(** * Attendance system: gallery, matcher, ledger, reconciler and statistics

    A shallow embedding of [src/database.py], [src/face_recognition_utils.py]
    and [src/telegram_utils.py], with the form handlers of
    [src/pages/1_Student_Enrollment.py], [src/pages/2_Take_Attendance.py]
    and [src/pages/4_Settings.py] that call them.  The SQLite tables are lists of records kept
    in rowid order; the clock ([date.today()], [datetime.now()]), the OpenCV
    face detector and the chat transport are passed in explicitly. *)

From Stdlib Require Import List String ZArith QArith Bool Lia.
From Stdlib Require Import Ascii DecimalString Qabs Sorting.Sorted.
Import ListNotations.
Open Scope string_scope.

(* ------------------------------------------------------------------ *)
(** ** Tables *)

(** A stored [face_encoding] column: the BLOB written by [add_student] is
    read back either as [bytes] or as [str]; both hold JSON text. *)
Inductive blob :=
| BlobBytes (s : string)
| BlobText (s : string).

(** A face encoding: a numpy array of float64, kept as its list of entries. *)
Definition vector := list Q.

Record student := {
  s_id : Z;
  roll_no : string;
  name : string;
  branch : string;
  semester : Z;
  section : string;
  email : option string;
  face_encoding : option blob
}.

Record subject := {
  sub_id : Z;
  subject_code : string;
  subject_name : string;
  sub_branch : string;
  sub_semester : Z
}.

Record attendance := {
  a_id : Z;
  student_id : Z;
  subject_id : Z;
  a_date : string;
  a_time : string;
  status : string;
  synced : bool
}.

Record Db := {
  students : list student;
  subjects : list subject;
  attendance_tbl : list attendance;
  attendance_seq : Z   (* sqlite_sequence entry of the AUTOINCREMENT id *)
}.

Definition with_attendance (db : Db) (l : list attendance) (seq : Z) : Db :=
  {| students := students db; subjects := subjects db;
     attendance_tbl := l; attendance_seq := seq |}.

(** The PRIMARY KEY columns are unique. *)
Definition wf_db (db : Db) : Prop :=
  NoDup (map s_id (students db)) /\ NoDup (map sub_id (subjects db)) /\
  NoDup (map a_id (attendance_tbl db)).

(* ------------------------------------------------------------------ *)
(** ** [Database.mark_attendance] *)

Definition att_key_eqb (sid subid : Z) (d : string) (a : attendance) : bool :=
  Z.eqb (student_id a) sid && Z.eqb (subject_id a) subid && String.eqb (a_date a) d.

(** [UPDATE attendance SET time = ?, status = ?, synced = ? WHERE id = ?] *)
Definition update_attendance (id : Z) (t st : string) (sync : bool)
    (l : list attendance) : list attendance :=
  map (fun a => if Z.eqb (a_id a) id
                then {| a_id := a_id a; student_id := student_id a;
                        subject_id := subject_id a; a_date := a_date a;
                        a_time := t; status := st; synced := sync |}
                else a) l.

(** [mark_attendance(student_id, subject_id, status, sync)] run on the day
    [current_date] at [current_time]. *)
Definition mark_attendance (db : Db) (sid subid : Z) (st : string) (sync : bool)
    (current_date current_time : string) : Db * (bool * string) :=
  match find (att_key_eqb sid subid current_date) (attendance_tbl db) with
  | Some existing =>
      (with_attendance db
         (update_attendance (a_id existing) current_time st sync (attendance_tbl db))
         (attendance_seq db),
       (true, "Attendance marked successfully"))
  | None =>
      let id := (attendance_seq db + 1)%Z in
      (with_attendance db
         (app (attendance_tbl db)
          [{| a_id := id; student_id := sid; subject_id := subid;
              a_date := current_date; a_time := current_time;
              status := st; synced := sync |}]) id,
       (true, "Attendance marked successfully"))
  end.

(** One call of [mark_attendance] for a fixed key: the status and [sync]
    arguments and the clock time at which it runs. *)
Record mark_call := { mc_status : string; mc_sync : bool; mc_time : string }.

Fixpoint run_marks (db : Db) (sid subid : Z) (d : string) (calls : list mark_call)
    : Db :=
  match calls with
  | [] => db
  | c :: cs =>
      run_marks (fst (mark_attendance db sid subid (mc_status c) (mc_sync c) d (mc_time c)))
        sid subid d cs
  end.

Definition key_records (sid subid : Z) (d : string) (db : Db) : list attendance :=
  filter (att_key_eqb sid subid d) (attendance_tbl db).

(* ------------------------------------------------------------------ *)
(** ** Python results: a value or a raised exception *)

Inductive result (A : Type) :=
| Ok (a : A)
| Raised (msg : string).
Arguments Ok {A} a.
Arguments Raised {A} msg.

(* ------------------------------------------------------------------ *)
(** ** [Database.get_all_face_encodings] and [FaceRecognitionUtils] *)

(** How the identity store answers: [sqlite3.connect] raises (outside the
    [try]), the [SELECT] raises (inside the [try]), or the rows come back. *)
Inductive store_access :=
| ConnectError (msg : string)
| QueryError (msg : string)
| Reachable (rows : list student).

Record face_row := {
  fr_id : Z;
  fr_roll_no : string;
  fr_name : string;
  fr_encoding : vector
}.

(** [np.ones(128, dtype=np.float64)] *)
Definition ones128 : vector := repeat 1%Q 128.

(** [(top, right, bottom, left)] as built by [detect_faces]. *)
Definition location := (Z * Z * Z * Z)%type.

(** The in-memory gallery of a [FaceRecognitionUtils] object. *)
Record gallery := {
  known_face_encodings : list vector;
  known_face_names : list string;
  known_face_ids : list Z
}.

Section Faces.

(** [json.loads] on the stored text; [None] when it raises. *)
Variable json_loads : string -> option vector.

(** The decoding [try] of [get_all_face_encodings]: on any error the row gets
    the default encoding [np.ones(128)]. *)
Definition decode_face_encoding (b : blob) : vector :=
  match b with
  | BlobBytes s | BlobText s =>
      match json_loads s with Some v => v | None => ones128 end
  end.

Definition get_all_face_encodings (store : store_access) : result (list face_row) :=
  match store with
  | ConnectError e => Raised e
  | QueryError _ => Ok []
  | Reachable ss =>
      Ok (flat_map (fun s =>
            match face_encoding s with
            | None => []   (* WHERE face_encoding IS NOT NULL *)
            | Some b =>
                [{| fr_id := s_id s; fr_roll_no := roll_no s; fr_name := name s;
                    fr_encoding := decode_face_encoding b |}]
            end) ss)
  end.

(** [load_known_faces]: the three lists are reset and refilled, and the
    number of rows is returned. *)
Definition load_known_faces (g : gallery) (store : store_access)
    : gallery * result nat :=
  match get_all_face_encodings store with
  | Raised e => (g, Raised e)
  | Ok rows =>
      ({| known_face_encodings := map fr_encoding rows;
          known_face_names :=
            map (fun r => fr_name r ++ " (" ++ fr_roll_no r ++ ")") rows;
          known_face_ids := map fr_id rows |},
       Ok (List.length rows))
  end.

End Faces.

Section Detection.

(** The image type and OpenCV's Haar-cascade [detect_faces]. *)
Variable image : Type.
Variable detect_faces : image -> list location.

(** [recognize_faces(image, tolerance)]: the mock recogniser.  The gallery
    [g] (the object's state) and the tolerance are not consulted. *)
Definition recognize_faces (g : gallery) (img : image) (tolerance : Q)
    : list location * list string * list Z :=
  let face_locations := detect_faces img in
  (face_locations,
   map (fun _ => "Student") face_locations,
   map (fun _ => 1%Z) face_locations).

(** [get_face_encoding(image)]: an encoding or an error message. *)
Definition get_face_encoding (img : image) : option vector * option string :=
  let face_locations := detect_faces img in
  match face_locations with
  | [] => (None, Some "No face detected in the image")
  | _ =>
      if Nat.ltb 1 (List.length face_locations)
      then (None, Some "Multiple faces detected. Please provide an image with a single face.")
      else (Some ones128, None)
  end.

End Detection.

(** The matcher of the spec (section 4.2), for comparison with
    [recognize_faces]: nearest gallery entry under a distance [dist], accepted
    when the distance is at most the threshold; ties go to the first entry. *)
Definition spec_nearest_match (dist : vector -> vector -> Q)
    (g : list (Z * vector)) (observed : vector) (threshold : Q)
    : option Z * option Q :=
  let best := fold_left (fun acc e =>
                match acc with
                | None => Some (fst e, dist (snd e) observed)
                | Some (i, d) =>
                    let d' := dist (snd e) observed in
                    if Qlt_le_dec d' d then Some (fst e, d') else Some (i, d)
                end) g None in
  match best with
  | None => (None, None)
  | Some (i, d) => if Qle_bool d threshold then (Some i, Some d) else (None, Some d)
  end.

(** Distance [sum |x_i - y_i|]. *)
Fixpoint l1_dist (v w : vector) : Q :=
  match v, w with
  | x :: v', y :: w' => Qabs (x - y) + l1_dist v' w'
  | _, _ => 0
  end.

(* ------------------------------------------------------------------ *)
(** ** [Database.get_unsynced_attendance] *)

(** One row of the joined result, with the renamed columns. *)
Record urow := {
  r_id : Z;
  r_date : string;
  r_time : string;
  r_status : string;
  r_student_id : Z;
  r_roll_no : string;
  r_student_name : string;
  r_branch : string;
  r_semester : Z;
  r_section : string;
  r_subject_id : Z;
  r_subject_code : string;
  r_subject_name : string
}.

(** [a] comes strictly before [b] under [ORDER BY a.date DESC, a.time DESC]. *)
Definition before_desc (a b : attendance) : bool :=
  String.ltb (a_date b) (a_date a) ||
  (String.eqb (a_date a) (a_date b) && String.ltb (a_time b) (a_time a)).

(** A stable insertion sort; rows with equal (date, time) keep rowid order. *)
Fixpoint insert_desc (a : attendance) (l : list attendance) : list attendance :=
  match l with
  | [] => [a]
  | b :: l' => if before_desc b a then b :: insert_desc a l' else a :: b :: l'
  end.

Definition sort_desc (l : list attendance) : list attendance :=
  fold_right insert_desc [] l.

(** [attendance a JOIN students s ON a.student_id = s.id
    JOIN subjects sub ON a.subject_id = sub.id] for one attendance row. *)
Definition join_rows (db : Db) (a : attendance) : list urow :=
  flat_map (fun s =>
    if Z.eqb (s_id s) (student_id a) then
      flat_map (fun sub =>
        if Z.eqb (sub_id sub) (subject_id a) then
          [{| r_id := a_id a; r_date := a_date a; r_time := a_time a;
              r_status := status a; r_student_id := s_id s;
              r_roll_no := roll_no s; r_student_name := name s;
              r_branch := branch s; r_semester := semester s;
              r_section := section s; r_subject_id := sub_id sub;
              r_subject_code := subject_code sub;
              r_subject_name := subject_name sub |}]
        else []) (subjects db)
    else []) (students db).

(** [... WHERE a.synced = FALSE ORDER BY a.date DESC, a.time DESC] *)
Definition get_unsynced_attendance (db : Db) : list urow :=
  flat_map (fun a => if synced a then [] else join_rows db a)
    (sort_desc (attendance_tbl db)).

(** [Database.mark_attendance_synced(attendance_id)] *)
Definition set_synced (a : attendance) : attendance :=
  {| a_id := a_id a; student_id := student_id a; subject_id := subject_id a;
     a_date := a_date a; a_time := a_time a; status := status a;
     synced := true |}.

Definition mark_attendance_synced (db : Db) (attendance_id : Z) : Db :=
  with_attendance db
    (map (fun a => if Z.eqb (a_id a) attendance_id then set_synced a else a)
       (attendance_tbl db))
    (attendance_seq db).

(* ------------------------------------------------------------------ *)
(** ** [groupby(["date", "subject_id"])] *)

Definition gkey := (string * Z)%type.

Definition rkey (r : urow) : gkey := (r_date r, r_subject_id r).

Definition gkey_eqb (k k' : gkey) : bool :=
  String.eqb (fst k) (fst k') && Z.eqb (snd k) (snd k').

Definition gkey_ltb (k k' : gkey) : bool :=
  String.ltb (fst k) (fst k') ||
  (String.eqb (fst k) (fst k') && Z.ltb (snd k) (snd k')).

▸ **What you will do**:
Return each full line of the entries that contains the word "columns".

▸ **Result**:
(** The PRIMARY KEY columns are unique. *)
(** One row of the joined result, with the renamed columns. *)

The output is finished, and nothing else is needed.